Aim of the exercise: Take each line of the material that includes "arguments" and copy it.

Record excerpts:

(* ===== verification/ShellRef.v ===== *)
(** * What a command line means

    A reference for the commands: [ran args k k' t] says that the command line
    [args] may take the file subsystem from [k] to [k'] and print the text [t].  It is
    written with the name space ([walk]), the references of the file-system calls
    and texts, and not with the code of the commands. *)

From Stdlib Require Import Init.Byte.
From S2P Require Import Prelude Util Fmt FsTypes Fs Registry RamFs DevFs DirCache Path Vfs.
From S2P Require Import VfsFrame VfsInv VfsLookup VfsWalk VfsResolve VfsCreate VfsDirs.
From S2P Require Import VfsMount VfsFiles VfsIo VfsReadDir VfsReach Vga VgaText Interrupts Shell ShellText.

Module ShellRef.
Import ShellText.

(** ** Options *)

(** The arguments that are not options. *)
Definition operands (args : list string) : list string := filter (λ a, String.get 0 a ≠ Some "-"%char) args.
(** The option letter [c] is in one of the options. *)
Definition gives (c : Ascii.ascii) (arg : string) : bool :=
  match arg with
  | String x s => bool_decide (x = "-"%char ∧ c ∈ String.list_ascii_of_string s)
  | EmptyString => false
  end.
Definition given (c : Ascii.ascii) (args : list string) : bool := existsb (gives c) args.

(** ** Lines of [ls] *)

Definition entry_color (kind : FsNodeKind.t) : Z :=
  match kind with
  | FsNodeKind.Directory => 9
  | FsNodeKind.File => 15
  | FsNodeKind.CharDevice => 14
  | FsNodeKind.BlockDevice => 11
  end.
Definition id_text (ids : bool) (i : Z) : text := if ids then write (Fmt.display_u64 i +:+ " ") else id.
(** A name in the color of its kind, after its node number if asked for. *)
Definition entry_text (ids : bool) (e : DirectoryIterationEntry) : text := λ d,
  colored (entry_color (die_kind e)) (line (die_name e)) (id_text ids (die_id e) d).
Definition entries_text (ids : bool) (es : list DirectoryIterationEntry) : text := λ d,
  foldl (λ d e, entry_text ids e d) d es.

Definition kind_letter (kind : FsNodeKind.t) : string :=
  match kind with FsNodeKind.File => "-" | FsNodeKind.CharDevice => "c" | _ => "d" end.
(** The long line of a node. *)
Definition long_text (ids : bool) (name : string) (n : FsNode) : text := λ d,
  line (kind_letter (node_kind n) +:+ "rw-r--r--@ 1 root root " +:+
    Fmt.pad_left 3 (Fmt.display_u64 (node_size (node_metadata n))) +:+ " " +:+
    Fmt.pad_left 2 (Fmt.display_u64 (modified_at (node_metadata n))) +:+ " " +:+ name) (id_text ids (node_id n) d).
Definition long_texts (ids : bool) (ns : list (string * FsNode)) : text := λ d,
  foldl (λ d x, long_text ids x.1 x.2 d) d ns.

(** ** What the commands do to the file subsystem *)

(** The last name of a path; the root is displayed as a slash. *)
Definition last_name (rp : list string) : string := default "/" (head rp).
(** The node a path names. *)
Definition node_at (k : kernel) (rp : list string) (n : FsNode) : Prop :=
  ∃ l, nodes k !! l = Some n ∧ walk k rp = Some (node_view k l).

(** No path, no descriptor and no file content has changed. *)
Record unchanged (k k' : kernel) : Prop := {
  un_walk q : walk k' q = walk k q;
  un_files : files k' = files k;
  un_data : data_kept k k';
}.

(** The entries of the directory [rp], each once, in alphabetical order. *)
Record listing (k : kernel) (rp : list string) (es : list DirectoryIterationEntry) : Prop := {
  li_sorted : StronglySorted String.le (die_name <$> es);
  li_nodup : NoDup (die_name <$> es);
  li_names s : s ∈ die_name <$> es ↔ is_Some (walk k (s :: rp));
  li_entry e : e ∈ es → ∃ v, walk k (die_name e :: rp) = Some v ∧ view_kind k v = Some (die_kind e) ∧
    ∀ i, view_id k v = Some i → die_id e = i;
}.

(** The path by which [ls -l] asks for a name in a directory. *)
Definition long_path (dir name : string) : string :=
  if decide (dir = "/") then "/" +:+ name else dir +:+ "/" +:+ name.

(** [ls]: a path that names nothing, a directory, or something else. *)
Inductive listed (path : string) (long ids : bool) (k k' : kernel) : text → Prop :=
  | listed_missing : ref_resolve_path k path = Ok None →
      listed path long ids k k' (line ("ls: " +:+ path +:+ ": No such file or directory"))
  | listed_file rp n : ref_resolve_path k path = Ok (Some rp) → node_at k' rp n →
      ref_read_directory k path = Err NotADirectory → long = false →
      listed path long ids k k'
        (entry_text ids {| die_name := last_name rp; die_id := node_id n; die_kind := node_kind n |})
  | listed_directory rp es : ref_read_directory k path = Ok rp → listing k rp es → long = false →
      listed path long ids k k' (entries_text ids es)
  | listed_file_long rp n : ref_resolve_path k path = Ok (Some rp) → node_at k' rp n →
      ref_read_directory k path = Err NotADirectory → long = true →
      listed path long ids k k' (long_text ids (last_name rp) n)
  | listed_directory_long rp es ns : ref_read_directory k path = Ok rp → listing k rp es → long = true →
      Forall2 (λ e x, ∃ q, ref_resolve_path k (long_path (last_name rp) (die_name e)) = Ok (Some q) ∧
        x.1 = last_name q ∧ node_at k' q x.2) es ns →
      listed path long ids k k' (long_texts ids ns).

(** [touch]: the path names a file, a new empty one if there was none. *)
Definition touched (path : string) (k k' : kernel) : Prop :=
  ∃ cr rp l, ref_open k path FileMode.Write = Ok (cr, rp) ∧
    (∀ q, walk k' q = if decide (cr = true ∧ q = rp) then Some (VNode l) else walk k q) ∧
    is_Some (walk k' rp) ∧
    (cr = true → ∃ n, nodes k' !! l = Some n ∧ node_private_data n = Some (RamFileNode [])) ∧
    files k' = files k ∧ data_kept k k'.

(** [mkdir]: the path names a new empty directory. *)
Definition made (path : string) (k k' : kernel) : Prop :=
  ∃ rp c n, ref_create_directory k path = Ok rp ∧ walk k rp = None ∧
    (∀ q, walk k' q = if decide (q = rp) then Some (VNode c) else walk k q) ∧
    nodes k' !! c = Some n ∧ node_kind n = FsNodeKind.Directory ∧
    node_private_data n = Some (RamDirectoryNode ∅) ∧ files k' = files k ∧ data_kept k k'.

(** What [cat] prints of a node: at most 512 bytes. *)
Definition cat_bytes (n : FsNode) : option (list byte) :=
  match node_private_data n with
  | Some (RamFileNode data) => Some (take 512 data)
  | Some (CharDeviceNode ZeroDevice) => Some (replicate 512 x00)
  | _ => None
  end.
(** [cat]: the path names something that can be read; a descriptor stays open. *)
Definition catted (path : string) (k k' : kernel) (data : list byte) : Prop :=
  ∃ fd f rp n, ref_open k path FileMode.Read = Ok (false, rp) ∧
    walk k' rp = Some (node_view k' (file_node f)) ∧ nodes k' !! file_node f = Some n ∧ cat_bytes n = Some data ∧
    file_position f = Z.of_nat (length data) ∧ (∀ q, walk k' q = walk k q) ∧ data_kept k k' ∧
    files k !! fd = None ∧ files k' = <[fd := f]> (files k).

(** ** Command lines *)

(** Commands that print a fixed line. *)
Definition reply (cmd : string) : option string :=
  if decide (cmd = "help") then Some "TODO: insert a help message here"
  else if decide (cmd = "whoami") then Some "root"
  else if decide (cmd = "pwd") then Some "/"
  else if decide (cmd ∈ ["rm"; "realpath"; "basename"; "cd"]) then Some "error: not implemented yet"
  else None.
Definition commands : list string :=
  ["help"; "whoami"; "echo"; "print"; "pwd"; "uname"; "ls"; "cat"; "touch"; "mkdir"; "rm"; "realpath"; "basename"; "cd"; "exit"].

(** The arguments with blanks between them. *)
Fixpoint echo_text (args : list string) : text :=
  match args with
  | [] => line ""
  | [a] => λ d, line "" (write a d)
  | a :: args' => λ d, echo_text args' (write " " (write a d))
  end.
Definition uname_text (args : list string) : text := λ d,
  line "" ((if decide (head args = Some "-a") then write " riptide 0.1.0 x86_64" else id) (write "Riptide" d)).

Inductive ran : list string → kernel → kernel → text → Prop :=
  | ran_nothing k : ran [] k k id
  | ran_exit args k : ran ("exit" :: args) k k id
  | ran_reply cmd s args k : reply cmd = Some s → ran (cmd :: args) k k (line s)
  | ran_echo cmd args k : cmd = "echo" ∨ cmd = "print" → ran (cmd :: args) k k (echo_text args)
  | ran_uname args k : ran ("uname" :: args) k k (uname_text args)
  | ran_ls args k k' t : listed (default "/" (last (operands args))) (given "l"%char args) (given "i"%char args) k k' t →
      unchanged k k' → ran ("ls" :: args) k k' t
  | ran_cat path args k k' data : catted path k k' data →
      ran ("cat" :: path :: args) k k' (line (Fmt.str (Fmt.from_utf8_lossy data)))
  | ran_touch path args k k' : touched path k k' → ran ("touch" :: path :: args) k k' id
  | ran_mkdir path args k k' : last (operands args) = Some path → made path k k' → ran ("mkdir" :: args) k k' id
  | ran_no_path cmd args k :
      (cmd = "cat" ∨ cmd = "touch") ∧ args = [] ∨ cmd = "mkdir" ∧ operands args = [] →
      ran (cmd :: args) k k (line "error: no path provided")
  | ran_unknown cmd args k : cmd ∉ commands → ran (cmd :: args) k k (line ("command not found: " +:+ cmd)).
End ShellRef.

Answer to this task:
(** The arguments that are not options. *)
(** The arguments with blanks between them. *)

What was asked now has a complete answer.